12 December 2015

Robot Moves

When you say that someone is moving like a robot, you are trying to insult them - but you're also insulting robots. If you've never had the chance to build & program a robot (& I'll assume that's most people), you probably think of a robot as a "simple" thing - a machine that you just switch on so that it will perform its task.

Let's get realistic here - a robot is not a simple thing. It's a complex machine. For that matter, when we think of "simple" machines, how much do you know about how they work, or how to work them? Let's look at a few old classics - a spinning wheel & a steam engine.
These are both "simple" in their concept. I could get you to draw them, but not to draw one well enough for a Martian to build one.
For a spinning wheel, you pump your foot up & down & hold some wool while the wheel pulls it out into yarn ... simple! Have you tried to do it? Could you build one yourself?
What about a steam engine - it's just a matter of heating up water to create steam to make a piston rise & fall, right? How hard is that? Really?

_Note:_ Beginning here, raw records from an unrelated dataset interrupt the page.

(** * secret-manager: authorization, write-through and audit trail

    A shallow embedding of the server side of the secret manager
    ([shared/schema.ts], [server/pg-storage.ts], [server/storage.ts] and
    [server/routes.ts]) together with the properties of its permission
    checks, of the two-store write discipline and of the activity log.

    Conventions of the embedding:
    - identifiers ([serial] columns, map keys) are [nat];
    - text is a [string] holding the UTF-8 bytes of a well-formed Unicode
      text; [===], concatenation and [replace(/ /g, "-")] act on the bytes
      as they act on the text, [.length] and [toLowerCase] do not and are
      modelled apart ([Js.length], the [toLowerCase] the handlers are given);
    - a nullable column is an [option];
    - a key that a request body may omit is an [option] (absent = [None]);
    - a table of the relational store is the list of its rows in insertion
      order, with its sequence next to it;
    - [new Date()] is a [nat] handed to the code that reads the clock;
    - the AWS SSM client is a function from the command sent to its outcome,
      the only thing the server observes of the parameter store;
    - a route handler is a computation over the relational store that also
      emits the storage calls and SSM commands it issues, in program order. *)

From Stdlib Require Import List String Ascii Arith Bool Lia PeanoNat DecimalString.
From Stdlib Require Import Permutation Sorted.
Import ListNotations.

Local Open Scope string_scope.
Local Open Scope list_scope.
Local Open Scope nat_scope.

(* ------------------------------------------------------------------ *)
(** ** JavaScript string helpers used by the routes *)

Module Js.

Fixpoint mapChars (f : ascii -> ascii) (s : string) : string :=
  match s with
  | EmptyString => EmptyString
  | String c rest => String (f c) (mapChars f rest)
  end.

(** [s.toLowerCase()] follows the Unicode case mapping, which this
    development does not redo: the code that calls it takes the built-in as
    a function [toLowerCase : string -> string] it is given. What the
    built-in does to a text of ASCII characters only is [asciiLower]: the
    letters [A] to [Z] become [a] to [z], every other character stays. *)
Definition asciiLowerChar (c : ascii) : ascii :=
  let n := nat_of_ascii c in
  if (65 <=? n) && (n <=? 90) then ascii_of_nat (n + 32) else c.

Definition asciiLower (s : string) : string := mapChars asciiLowerChar s.

(** Every character of the text is an ASCII character. *)
Fixpoint isAscii (s : string) : bool :=
  match s with
  | EmptyString => true
  | String c rest => (nat_of_ascii c <? 128) && isAscii rest
  end.

(** What the built-in does on ASCII text. *)
Definition lowersAscii (toLowerCase : string -> string) : Prop :=
  forall s, isAscii s = true -> toLowerCase s = asciiLower s.

(** The UTF-16 code units of the character that a byte of the UTF-8 form
    starts: one for a character of one, two or three bytes, two for a
    character of four bytes (a surrogate pair), none for a continuation
    byte. *)
Definition codeUnits (c : ascii) : nat :=
  let n := nat_of_ascii c in
  if n <? 128 then 1
  else if n <? 192 then 0
  else if n <? 240 then 1
  else 2.

(** [s.length]: the number of UTF-16 code units of the text. *)
Fixpoint length (s : string) : nat :=
  match s with
  | EmptyString => 0
  | String c rest => codeUnits c + length rest
  end.

(** What [replace(/ /g, "-")] does to one byte. *)
Definition hyphenate (c : ascii) : ascii :=
  if Ascii.eqb c " "%char then "-"%char else c.

(** [s.replace(/ /g, "-")] *)
Definition replaceSpaces (s : string) : string := mapChars hyphenate s.

(** What [toLowerCase] followed by [replace(/ /g, "-")] does to one ASCII
    character. *)
Definition formatAscii (c : ascii) : ascii := hyphenate (asciiLowerChar c).

(** [`${n}`] for a number *)
Definition showNat (n : nat) : string := NilZero.string_of_uint (Nat.to_uint n).

(** [`${x}`] for [string | undefined] *)
Definition showOpt (o : option string) : string :=
  match o with Some s => s | None => "undefined" end.

(** [list.includes(x)] on an array of strings *)
Definition includes (l : list string) (x : string) : bool :=
  existsb (String.eqb x) l.

(** Truthiness of a [string | undefined]: the empty string is falsy. *)
Definition truthyStr (o : option string) : bool :=
  match o with
  | Some s => negb (String.eqb s "")
  | None => false
  end.

(** Truthiness of a [boolean | null | undefined]. *)
Definition truthyBool (o : option (option bool)) : bool :=
  match o with
  | Some (Some true) => true
  | _ => false
  end.

End Js.

(* ------------------------------------------------------------------ *)
(** ** shared/schema.ts: row types and insert types *)

Module User.
Record t := mk {
  id : nat;
  username : string;
  password : string;
  email : string;
  fullName : string;
  role : string          (* admin, user *)
}.
End User.

Module InsertUser.
Record t := mk {
  username : string;
  password : string;
  email : string;
  fullName : string;
  role : option string   (* column default "user" *)
}.
End InsertUser.

Module Project.
Record t := mk {
  id : nat;
  name : string;
  description : option string
}.
End Project.

Module InsertProject.
Record t := mk {
  name : string;
  description : option string
}.
End InsertProject.

Module UserProject.
Record t := mk {
  id : nat;
  userId : nat;
  projectId : nat;
  role : string          (* admin, editor, viewer *)
}.
End UserProject.

Module InsertUserProject.
Record t := mk {
  userId : nat;
  projectId : nat;
  role : option string   (* column default "viewer" *)
}.
End InsertUserProject.

Module Secret.
Record t := mk {
  id : nat;
  name : string;
  value : string;
  description : option string;
  projectId : nat;
  ssmPath : string;
  isEncrypted : option bool
}.
End Secret.

Module InsertSecret.
Record t := mk {
  name : string;
  value : string;
  description : option string;
  projectId : nat;
  ssmPath : string;
  isEncrypted : option (option bool)  (* absent: column default false *)
}.
End InsertSecret.

(** [Partial<InsertSecret>]: every key may be absent. *)
Module PartialSecret.
Record t := mk {
  name : option string;
  value : option string;
  description : option (option string);
  projectId : option nat;
  ssmPath : option string;
  isEncrypted : option (option bool)
}.
Definition empty : t := mk None None None None None None.
End PartialSecret.

Module ActivityLog.
Record t := mk {
  id : nat;
  userId : nat;
  action : string;        (* created, updated, deleted, viewed *)
  resourceType : string;  (* secret, project, user *)
  resourceId : nat;
  details : option string;
  timestamp : nat
}.
End ActivityLog.

Module InsertActivityLog.
Record t := mk {
  userId : nat;
  action : string;
  resourceType : string;
  resourceId : nat;
  details : option string
}.
End InsertActivityLog.

(** [Partial<InsertProject>]: every key may be absent. *)
Module PartialProject.
Record t := mk {
  name : option string;
  description : option (option string)
}.
End PartialProject.

(** Value of an optional key, or the column default. *)
Definition withDefault {A : Type} (d : A) (o : option A) : A :=
  match o with Some a => a | None => d end.

(** [ORDER BY timestamp DESC] and
    [.sort((a, b) => b.timestamp - a.timestamp)]: a stable sort, newest
    first. *)
Fixpoint insertNewestFirst (x : ActivityLog.t) (l : list ActivityLog.t)
  : list ActivityLog.t :=
  match l with
  | [] => [x]
  | y :: ys =>
      if ActivityLog.timestamp y <=? ActivityLog.timestamp x
      then x :: y :: ys
      else y :: insertNewestFirst x ys
  end.

Fixpoint sortNewestFirst (l : list ActivityLog.t) : list ActivityLog.t :=
  match l with
  | [] => []
  | x :: xs => insertNewestFirst x (sortNewestFirst xs)
  end.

It's usually not even the design of the machine that makes for efficient outcomes - a good yarn spinner is like an artist, creating perfectly usable balls of wool at break-neck speed. A good engine driver knows exactly what pressures are needed to run their engine smoothly - what temperatures, type of fuel, etc.

Yet we take such simple machines for granted & say that we, sophisticated humans that we are. can do amazing things with machine. No, WE don't - we know people who can do such things.

Robots are the same - just with more complexity. They have more moving parts, more capability, possibly a wider range of application. If I give you a robot, it's an oversized paperweight, because you don't have a clue how to even get it switched on. Forget SciFi movies, because the people who write scripts know as much as you do.

So, if a robot actually takes a lot of effort to get to do something useful - & can only do something if you put in a lot of effort, then calling someone a robot means that they must be putting in a lot of effort to achieve a task. It must mean that they are doing things very precisely - following a plan that has been critically designed to achieve a very specific goal (which is measurable), most likely with feedback to ensure that environmanetal impacts on the plan are dealt with in real time, or at least recognised.

Anything less than this is not a robot - it's nothing more than letting a child loose with a spinning wheel & expecting that they won't simply put their kingdom to sleep for a hundred years.

I think that if people really moved like robots - thoughtfully following a plan, with feedback loops to cope with micro-variations on their projected path to a desired & measurable outcome - then the world would probably be a better place.

It may take all of the random fun out of life, but at least you wouldn't have to keep dodging people who are staring at their mobile phones apparently with no idea of where they are or where they're going.